Help her secure rights to her land, and domestic harmony increases.
Conversely, let a mother suffer depression and family members are liable to go hungry.
Let a mother die soon after giving birth and her child is probably going to pass away within a month.
Empowering marginalized women is of course a fundamentally good thing to do. Gender equity gives women the rights they deserve. At least since 1990, when Amartya Sen published his landmark essay “Missing Women,” about how discrimination leads to tens of millions of premature deaths, aid and development organizations have pushed to ensure that women get a fair shake.
What has become especially clear in the last decade or so is that helping marginalized women leads to disproportionately good things. Women, more than men, tend to pay forward investments in their well-being—a truth variously dubbed “the double X solution,” or “the girl effect,” or a “double dividend.”
“More and more, the most influential scholars of development and public health—including Sen and (Larry) Summers, Joseph Stiglitz, Jeffrey Sachs, and Dr. Paul Farmer—are calling for much greater attention to women in development,” wrote Nicholas Kristof and Sheryl WuDunn in their 2010 bestseller Half the Sky. Now everywhere, from universities to Goldman Sachs and tiny charities to the United Nations, women’s development is seen as a centerpiece, if not the key, to society’s development.
The movement isn't without drawbacks. It has popularized at least one boosterish, sourceless "ghost statistic," as The New Yorker noted earlier this year, and encouraged some organizations to throw a few bucks in the laps of superwomen, sit back, and wait for them to solve the problems of the world.

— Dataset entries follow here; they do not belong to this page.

(* ===== verification/Mech.v ===== *)
(** * Mechanism types

    The constants of [CkMechanismType] ([types/src/mechanism.rs]) and the
    names the policy parser knows ([parse_mechanism], [server/auth/grant.rs]). *)

From S2P Require Import Prelude.
Open Scope N_scope.

Abbreviation CkMechanismType := N.

(** Every associated constant, with its value. *)
Definition mechanism_constants : list (string * CkMechanismType) := [
  ("VENDOR_DEFINED", 2147483648); ("RSA_PKCS", 1); ("RSA_PKCS_KEY_PAIR_GEN", 0); ("RSA_9796", 2);
  ("RSA_X_509", 3); ("RSA_X9_31_KEY_PAIR_GEN", 10); ("RSA_X9_31", 11); ("SHA256_RSA_PKCS", 64);
  ("SHA384_RSA_PKCS", 65); ("SHA512_RSA_PKCS", 66); ("ECDSA", 4161); ("ECDSA_SHA1", 4162);
  ("ECDSA_SHA224", 4163); ("ECDSA_SHA256", 4164); ("ECDSA_SHA384", 4165); ("ECDSA_SHA512", 4166);
  ("ECDSA_SHA3_224", 4167); ("ECDSA_SHA3_256", 4168); ("ECDSA_SHA3_384", 4169);
  ("ECDSA_SHA3_512", 4170); ("EC_KEY_PAIR_GEN", 4160); ("EC_KEY_PAIR_GEN_W_EXTRA_BITS", 5131);
  ("EC_EDWARDS_KEY_PAIR_GEN", 4181); ("EC_MONTGOMERY_KEY_PAIR_GEN", 4182); ("EDDSA", 4183);
  ("XEDDSA", 16425); ("HKDF_DERIVE", 16426); ("HKDF_DATA", 16427); ("HKDF_KEY_GEN", 16428);
  ("IKE2_PRF_PLUS_DERIVE", 16430); ("IKE_PRF_DERIVE", 16431); ("IKE1_PRF_DERIVE", 16432);
  ("IKE1_EXTENDED_DERIVE", 16433); ("HSS_KEY_PAIR_GEN", 16434); ("HSS", 16435);
  ("XMSS_KEY_PAIR_GEN", 16436); ("XMSSMT_KEY_PAIR_GEN", 16437); ("XMSS", 16438); ("XMSSMT", 16439);
  ("SHA256", 592); ("SHA384", 608); ("SHA512", 624); ("RSA_PKCS_PSS", 13); ("RSA_PKCS_OAEP", 9);
  ("DH_PKCS_KEY_PAIR_GEN", 32); ("DH_PKCS_DERIVE", 33); ("X9_42_DH_KEY_PAIR_GEN", 48);
  ("X9_42_DH_DERIVE", 49); ("X9_42_DH_HYBRID_DERIVE", 50); ("X9_42_MQV_DERIVE", 51);
  ("ML_KEM_KEY_PAIR_GEN", 15); ("ML_KEM", 23); ("ML_DSA_KEY_PAIR_GEN", 28); ("ML_DSA", 29);
  ("HASH_ML_DSA", 31); ("HASH_ML_DSA_SHA224", 35); ("HASH_ML_DSA_SHA256", 36);
  ("HASH_ML_DSA_SHA384", 37); ("HASH_ML_DSA_SHA512", 38); ("HASH_ML_DSA_SHA3_224", 39);
  ("HASH_ML_DSA_SHA3_256", 40); ("HASH_ML_DSA_SHA3_384", 41); ("HASH_ML_DSA_SHA3_512", 42);
  ("HASH_ML_DSA_SHAKE128", 43); ("HASH_ML_DSA_SHAKE256", 44); ("SLH_DSA_KEY_PAIR_GEN", 45);
  ("SLH_DSA", 46); ("HASH_SLH_DSA", 52); ("HASH_SLH_DSA_SHA224", 54); ("HASH_SLH_DSA_SHA256", 55);
  ("HASH_SLH_DSA_SHA384", 56); ("HASH_SLH_DSA_SHA512", 57); ("HASH_SLH_DSA_SHA3_224", 58);
  ("HASH_SLH_DSA_SHA3_256", 59); ("HASH_SLH_DSA_SHA3_384", 60); ("HASH_SLH_DSA_SHA3_512", 61);
  ("HASH_SLH_DSA_SHAKE128", 62); ("HASH_SLH_DSA_SHAKE256", 63); ("AES_XTS", 4209);
  ("AES_XTS_KEY_GEN", 4210); ("AES_KEY_GEN", 4224); ("AES_ECB", 4225); ("AES_MAC", 4227);
  ("AES_MAC_GENERAL", 4228); ("AES_CTR", 4230); ("AES_GCM", 4231); ("AES_CCM", 4232);
  ("AES_CTS", 4233); ("AES_CMAC", 4234); ("AES_CMAC_GENERAL", 4235); ("AES_XCBC_MAC", 4236);
  ("AES_XCBC_MAC_96", 4237); ("AES_GMAC", 4238); ("AES_ECB_ENCRYPT_DATA", 4356);
  ("AES_CBC_ENCRYPT_DATA", 4357); ("DES_ECB_ENCRYPT_DATA", 4352); ("DES_CBC_ENCRYPT_DATA", 4353);
  ("DES3_ECB_ENCRYPT_DATA", 4354); ("DES3_CBC_ENCRYPT_DATA", 4355); ("MD2", 512); ("MD5", 528);
  ("SHA_1", 544); ("SHA_1_HMAC", 545); ("SHA_1_HMAC_GENERAL", 546);
  ("SHAKE_128_KEY_DERIVATION", 923); ("SHAKE_256_KEY_DERIVATION", 924); ("CHACHA20_KEY_GEN", 4645);
  ("CHACHA20", 4646); ("POLY1305_KEY_GEN", 4647); ("POLY1305", 4648); ("ECDH1_DERIVE", 4176);
  ("ECDH1_COFACTOR_DERIVE", 4177); ("ECMQV_DERIVE", 4178); ("ECDH_AES_KEY_WRAP", 4179);
  ("RSA_AES_KEY_WRAP", 4180); ("ECDH_X_AES_KEY_WRAP", 16440); ("ECDH_COF_AES_KEY_WRAP", 16441);
  ("SECURID_KEY_GEN", 640); ("SECURID", 642); ("HOTP_KEY_GEN", 656); ("HOTP", 657);
  ("PBE_SHA1_DES3_EDE_CBC", 936); ("PBE_SHA1_DES2_EDE_CBC", 937); ("SP800_108_COUNTER_KDF", 940);
  ("SP800_108_FEEDBACK_KDF", 941); ("SP800_108_DOUBLE_PIPELINE_KDF", 942); ("PKCS5_PBKD2", 944);
  ("PBA_SHA1_WITH_SHA1_HMAC", 960); ("CMS_SIG", 1280); ("BLOWFISH_KEY_GEN", 4240);
  ("BLOWFISH_CBC", 4241); ("TWOFISH_KEY_GEN", 4242); ("TWOFISH_CBC", 4243);
  ("BLOWFISH_CBC_PAD", 4244); ("TWOFISH_CBC_PAD", 4245); ("GENERIC_SECRET_KEY_GEN", 848);
  ("CONCATENATE_BASE_AND_KEY", 864); ("CONCATENATE_BASE_AND_DATA", 866);
  ("CONCATENATE_DATA_AND_BASE", 867); ("XOR_BASE_AND_DATA", 868); ("EXTRACT_KEY_FROM_KEY", 869);
  ("PUB_KEY_FROM_PRIV_KEY", 16442); ("RC2_KEY_GEN", 256); ("RC2_ECB", 257); ("RC2_CBC", 258);
  ("RC2_MAC", 259); ("RC2_MAC_GENERAL", 260); ("RC2_CBC_PAD", 261); ("RC4_KEY_GEN", 272);
  ("RC4", 273); ("DES_KEY_GEN", 288); ("DES_ECB", 289); ("DES_CBC", 290); ("DES_MAC", 291);
  ("DES_MAC_GENERAL", 292); ("DES_CBC_PAD", 293); ("DES2_KEY_GEN", 304); ("DES3_KEY_GEN", 305);
  ("DES3_ECB", 306); ("DES3_MAC", 308); ("DES3_MAC_GENERAL", 309); ("DES3_CMAC_GENERAL", 311);
  ("DES3_CMAC", 312); ("KIP_DERIVE", 1296); ("KIP_WRAP", 1297); ("KIP_MAC", 1298);
  ("CAMELLIA_KEY_GEN", 1360); ("CAMELLIA_ECB", 1361); ("CAMELLIA_CBC", 1362);
  ("CAMELLIA_MAC", 1363); ("CAMELLIA_MAC_GENERAL", 1364); ("CAMELLIA_CBC_PAD", 1365);
  ("CAMELLIA_ECB_ENCRYPT_DATA", 1366); ("CAMELLIA_CBC_ENCRYPT_DATA", 1367); ("ARIA_KEY_GEN", 1376);
  ("ARIA_ECB", 1377); ("ARIA_CBC", 1378); ("ARIA_MAC", 1379); ("ARIA_MAC_GENERAL", 1380);
  ("ARIA_CBC_PAD", 1381); ("ARIA_ECB_ENCRYPT_DATA", 1382); ("ARIA_CBC_ENCRYPT_DATA", 1383);
  ("SEED_KEY_GEN", 1616); ("SEED_ECB", 1617); ("SEED_CBC", 1618); ("SEED_MAC", 1619);
  ("SEED_MAC_GENERAL", 1620); ("SEED_CBC_PAD", 1621); ("SEED_ECB_ENCRYPT_DATA", 1622);
  ("SEED_CBC_ENCRYPT_DATA", 1623); ("GOSTR3410_KEY_PAIR_GEN", 4608); ("GOSTR3410", 4609);
  ("GOSTR3410_WITH_GOSTR3411", 4610); ("GOSTR3410_KEY_WRAP", 4611); ("GOSTR3410_DERIVE", 4612);
  ("GOSTR3411", 4624); ("GOSTR3411_HMAC", 4625); ("GOST28147_KEY_GEN", 4640);
  ("GOST28147_ECB", 4641); ("GOST28147", 4642); ("GOST28147_MAC", 4643);
  ("GOST28147_KEY_WRAP", 4644); ("AES_CBC", 4226); ("AES_CBC_PAD", 4229); ("AES_OFB", 8452);
  ("AES_CFB64", 8453); ("AES_CFB8", 8454); ("AES_CFB128", 8455); ("AES_CFB1", 8456);
  ("DES_OFB64", 336); ("DES_OFB8", 337); ("DES_CFB64", 338); ("DES_CFB8", 339);
  ("DH_PKCS_PARAMETER_GEN", 8193); ("X9_42_DH_PARAMETER_GEN", 8194); ("AES_KEY_WRAP", 8457);
  ("AES_KEY_WRAP_PAD", 8458); ("AES_KEY_WRAP_KWP", 8459); ("AES_KEY_WRAP_PKCS7", 8460);
  ("RSA_PKCS_TPM_1_1", 16385); ("RSA_PKCS_OAEP_TPM_1_1", 16386); ("NULL", 16395);
  ("BLAKE2B_160", 16396); ("BLAKE2B_160_HMAC", 16397); ("BLAKE2B_160_HMAC_GENERAL", 16398);
  ("BLAKE2B_160_KEY_DERIVE", 16399); ("BLAKE2B_160_KEY_GEN", 16400); ("BLAKE2B_256", 16401);
  ("BLAKE2B_256_HMAC", 16402); ("BLAKE2B_256_HMAC_GENERAL", 16403);
  ("BLAKE2B_256_KEY_DERIVE", 16404); ("BLAKE2B_256_KEY_GEN", 16405); ("BLAKE2B_384", 16406);
  ("BLAKE2B_384_HMAC", 16407); ("BLAKE2B_384_HMAC_GENERAL", 16408);
  ("BLAKE2B_384_KEY_DERIVE", 16409); ("BLAKE2B_384_KEY_GEN", 16410); ("BLAKE2B_512", 16411);
  ("BLAKE2B_512_HMAC", 16412); ("BLAKE2B_512_HMAC_GENERAL", 16413);
  ("BLAKE2B_512_KEY_DERIVE", 16414); ("BLAKE2B_512_KEY_GEN", 16415); ("SALSA20", 16416);
  ("CHACHA20_POLY1305", 16417); ("SALSA20_POLY1305", 16418); ("X3DH_INITIALIZE", 16419);
  ("X3DH_RESPOND", 16420); ("X2RATCHET_INITIALIZE", 16421); ("X2RATCHET_RESPOND", 16422);
  ("X2RATCHET_ENCRYPT", 16423); ("X2RATCHET_DECRYPT", 16424); ("SALSA20_KEY_GEN", 16429);
  ("DES3_CBC", 307); ("DES3_CBC_PAD", 310); ("TLS12_EXTENDED_MASTER_KEY_DERIVE", 86);
  ("TLS12_EXTENDED_MASTER_KEY_DERIVE_DH", 87); ("SSL3_PRE_MASTER_KEY_GEN", 880);
  ("SSL3_MASTER_KEY_DERIVE", 881); ("SSL3_KEY_AND_MAC_DERIVE", 882);
  ("SSL3_MASTER_KEY_DERIVE_DH", 883); ("TLS_PRE_MASTER_KEY_GEN", 884); ("TLS_PRF", 888);
  ("SSL3_MD5_MAC", 896); ("SSL3_SHA1_MAC", 897); ("WTLS_PRE_MASTER_KEY_GEN", 976);
  ("WTLS_MASTER_KEY_DERIVE", 977); ("WTLS_MASTER_KEY_DERIVE_DH_ECC", 978); ("WTLS_PRF", 979);
  ("WTLS_SERVER_KEY_AND_MAC_DERIVE", 980); ("WTLS_CLIENT_KEY_AND_MAC_DERIVE", 981);
  ("TLS12_MAC", 984); ("TLS12_KDF", 985); ("TLS12_MASTER_KEY_DERIVE", 992);
  ("TLS12_KEY_AND_MAC_DERIVE", 993); ("TLS12_MASTER_KEY_DERIVE_DH", 994);
  ("TLS12_KEY_SAFE_DERIVE", 995); ("TLS_MAC", 996); ("TLS_KDF", 997)
].

(** The constants whose [CKM_] name the policy parser accepts. *)
Definition mechanism_names : list string := [
  "RSA_PKCS_KEY_PAIR_GEN"; "RSA_PKCS"; "RSA_9796"; "RSA_X_509"; "RSA_X9_31_KEY_PAIR_GEN";
  "RSA_X9_31"; "RSA_PKCS_PSS"; "RSA_PKCS_OAEP"; "SHA256_RSA_PKCS"; "SHA384_RSA_PKCS";
  "SHA512_RSA_PKCS"; "ECDSA"; "ECDSA_SHA1"; "ECDSA_SHA224"; "ECDSA_SHA256"; "ECDSA_SHA384";
  "ECDSA_SHA512"; "ECDSA_SHA3_224"; "ECDSA_SHA3_256"; "ECDSA_SHA3_384"; "ECDSA_SHA3_512";
  "EC_KEY_PAIR_GEN"; "EC_KEY_PAIR_GEN_W_EXTRA_BITS"; "EC_EDWARDS_KEY_PAIR_GEN";
  "EC_MONTGOMERY_KEY_PAIR_GEN"; "EDDSA"; "XEDDSA"; "HKDF_DERIVE"; "HKDF_DATA"; "HKDF_KEY_GEN";
  "IKE2_PRF_PLUS_DERIVE"; "IKE_PRF_DERIVE"; "IKE1_PRF_DERIVE"; "IKE1_EXTENDED_DERIVE";
  "HSS_KEY_PAIR_GEN"; "HSS"; "XMSS_KEY_PAIR_GEN"; "XMSSMT_KEY_PAIR_GEN"; "XMSS"; "XMSSMT";
  "SHA256"; "SHA384"; "SHA512"; "DH_PKCS_KEY_PAIR_GEN"; "DH_PKCS_DERIVE"; "X9_42_DH_KEY_PAIR_GEN";
  "X9_42_DH_DERIVE"; "X9_42_DH_HYBRID_DERIVE"; "X9_42_MQV_DERIVE"; "AES_XTS"; "AES_XTS_KEY_GEN";
  "AES_KEY_GEN"; "AES_ECB"; "AES_CBC"; "AES_CBC_PAD"; "AES_MAC"; "AES_MAC_GENERAL"; "AES_CTR";
  "AES_GCM"; "AES_CCM"; "AES_CTS"; "AES_CMAC"; "AES_CMAC_GENERAL"; "AES_XCBC_MAC";
  "AES_XCBC_MAC_96"; "AES_GMAC"; "AES_OFB"; "AES_CFB64"; "AES_CFB8"; "AES_CFB128"; "AES_CFB1";
  "AES_KEY_WRAP"; "AES_KEY_WRAP_PAD"; "AES_KEY_WRAP_KWP"; "AES_KEY_WRAP_PKCS7";
  "AES_ECB_ENCRYPT_DATA"; "AES_CBC_ENCRYPT_DATA"; "MD2"; "MD5"; "SHAKE_128_KEY_DERIVATION";
  "SHAKE_256_KEY_DERIVATION"; "CHACHA20_KEY_GEN"; "CHACHA20"; "POLY1305_KEY_GEN"; "POLY1305";
  "ECDH1_DERIVE"; "ECDH1_COFACTOR_DERIVE"; "ECMQV_DERIVE"; "ECDH_AES_KEY_WRAP"; "RSA_AES_KEY_WRAP";
  "ECDH_X_AES_KEY_WRAP"; "ECDH_COF_AES_KEY_WRAP"; "SECURID_KEY_GEN"; "SECURID"; "HOTP_KEY_GEN";
  "HOTP"; "PBE_SHA1_DES3_EDE_CBC"; "PBE_SHA1_DES2_EDE_CBC"; "PKCS5_PBKD2";
  "PBA_SHA1_WITH_SHA1_HMAC"; "CMS_SIG"; "BLOWFISH_KEY_GEN"; "BLOWFISH_CBC"; "TWOFISH_KEY_GEN";
  "TWOFISH_CBC"; "BLOWFISH_CBC_PAD"; "TWOFISH_CBC_PAD"; "GENERIC_SECRET_KEY_GEN";
  "CONCATENATE_BASE_AND_KEY"; "CONCATENATE_BASE_AND_DATA"; "CONCATENATE_DATA_AND_BASE";
  "XOR_BASE_AND_DATA"; "EXTRACT_KEY_FROM_KEY"; "PUB_KEY_FROM_PRIV_KEY"; "DES_KEY_GEN"; "DES_ECB";
  "DES_MAC"; "DES_CBC_PAD"; "DES2_KEY_GEN"; "DES3_KEY_GEN"; "DES3_ECB"; "DES3_CBC"; "DES3_CBC_PAD";
  "DES3_MAC"; "DES3_MAC_GENERAL"; "DES3_CMAC_GENERAL"; "DES3_CMAC"; "KIP_DERIVE"; "KIP_WRAP";
  "KIP_MAC"; "CAMELLIA_KEY_GEN"; "CAMELLIA_ECB"; "CAMELLIA_CBC"; "CAMELLIA_MAC";
  "CAMELLIA_MAC_GENERAL"; "CAMELLIA_CBC_PAD"; "CAMELLIA_ECB_ENCRYPT_DATA";
  "CAMELLIA_CBC_ENCRYPT_DATA"; "ARIA_KEY_GEN"; "ARIA_ECB"; "ARIA_CBC"; "ARIA_MAC";
  "ARIA_MAC_GENERAL"; "ARIA_CBC_PAD"; "ARIA_ECB_ENCRYPT_DATA"; "ARIA_CBC_ENCRYPT_DATA";
  "SEED_KEY_GEN"; "SEED_ECB"; "SEED_CBC"; "SEED_MAC"; "SEED_MAC_GENERAL"; "SEED_CBC_PAD";
  "SEED_ECB_ENCRYPT_DATA"; "SEED_CBC_ENCRYPT_DATA"; "GOSTR3410_KEY_PAIR_GEN"; "GOSTR3410";
  "GOSTR3410_WITH_GOSTR3411"; "GOSTR3410_KEY_WRAP"; "GOSTR3410_DERIVE"; "GOSTR3411";
  "GOSTR3411_HMAC"; "GOST28147_KEY_GEN"; "GOST28147_ECB"; "GOST28147"; "GOST28147_MAC";
  "GOST28147_KEY_WRAP"; "DES_ECB_ENCRYPT_DATA"; "DES_CBC_ENCRYPT_DATA"; "DES3_ECB_ENCRYPT_DATA";
  "DES3_CBC_ENCRYPT_DATA"; "NULL"; "SALSA20"; "CHACHA20_POLY1305"; "SALSA20_POLY1305";
  "X3DH_INITIALIZE"; "X3DH_RESPOND"; "X2RATCHET_INITIALIZE"; "X2RATCHET_RESPOND";
  "X2RATCHET_ENCRYPT"; "X2RATCHET_DECRYPT"; "SALSA20_KEY_GEN"; "DH_PKCS_PARAMETER_GEN";
  "X9_42_DH_PARAMETER_GEN"; "RSA_PKCS_TPM_1_1"; "RSA_PKCS_OAEP_TPM_1_1";
  "TLS12_EXTENDED_MASTER_KEY_DERIVE"; "TLS12_EXTENDED_MASTER_KEY_DERIVE_DH";
  "SSL3_PRE_MASTER_KEY_GEN"; "SSL3_MASTER_KEY_DERIVE"; "SSL3_KEY_AND_MAC_DERIVE";
  "SSL3_MASTER_KEY_DERIVE_DH"; "TLS_PRE_MASTER_KEY_GEN"; "TLS_PRF"; "SSL3_MD5_MAC";
  "SSL3_SHA1_MAC"; "WTLS_PRE_MASTER_KEY_GEN"; "WTLS_MASTER_KEY_DERIVE";
  "WTLS_MASTER_KEY_DERIVE_DH_ECC"; "WTLS_PRF"; "WTLS_SERVER_KEY_AND_MAC_DERIVE";
  "WTLS_CLIENT_KEY_AND_MAC_DERIVE"; "TLS12_MAC"; "TLS12_KDF"; "TLS12_MASTER_KEY_DERIVE";
  "TLS12_KEY_AND_MAC_DERIVE"; "TLS12_MASTER_KEY_DERIVE_DH"; "TLS12_KEY_SAFE_DERIVE"; "TLS_MAC";
  "TLS_KDF"; "DES_OFB64"; "DES_OFB8"; "DES_CFB64"; "DES_CFB8"
].

Definition mechanism_constant (name : string) : option CkMechanismType :=
  find_map (fun e => if bool_decide (e.1 = name) then Some e.2 else None) mechanism_constants.

(** The [match] of [parse_mechanism] on a name. *)
Definition named_mechanism (t : string) : option CkMechanismType :=
  find_map (fun n => if bool_decide (t = "CKM_" +:+ n) then mechanism_constant n else None) mechanism_names.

Partners In Health, with its social justice roots, takes a more active approach.
“We’re probably one of the largest employers of women in a lot of the places we work,” says PIH CEO Dr. Sheila Davis.
From the hilly slums of Lima, Peru, to the wooded townships of Siberia, Russia, PIH employs thousands of women, in positions ranging from community health workers to nurses and doctors. The women help heal the sick, but they also do more. Local staff in Chiapas, Mexico, for example, showed a whole town that a woman’s work is not just in the home, paving the way for other women to get jobs.
PIH clinicians consult, diagnose, and treat a lot of women, as well.
“Maternal health is a major focus in many of our sites,” says Davis.
In all 11 countries that PIH supports, local staff help women get prenatal check-ups and medication to prevent mother-to-child transmission of HIV, if needed. In Lesotho, Sierra Leone, and elsewhere, PIH has built waiting homes near health clinics, so pregnant women who live far away can rest easy before going into labor. When it comes to delivery, women have access to trained midwives and, if complications arise, they are referred to a nearby facility for life-saving procedures such as cesarean sections. Afterward, women are able to return home to care for their families.
Many other programs address important issues. PIH cares for women with mental health and other non-communicable diseases, and helps women plan whether and when they have children. In Haiti and Rwanda, PIH offers oncology care for women with breast cancer, including mastectomies and chemotherapy treatment. Midwives like Gladys not only deliver babies, they defend women and girls against systemic cruelty and violence, and PIH leaders take these issues all the way to the UN Security Council.
Everywhere they work, PIH staff are committed to keeping women healthy—in part because strong women tend to make everyone stronger; in part because equity demands it.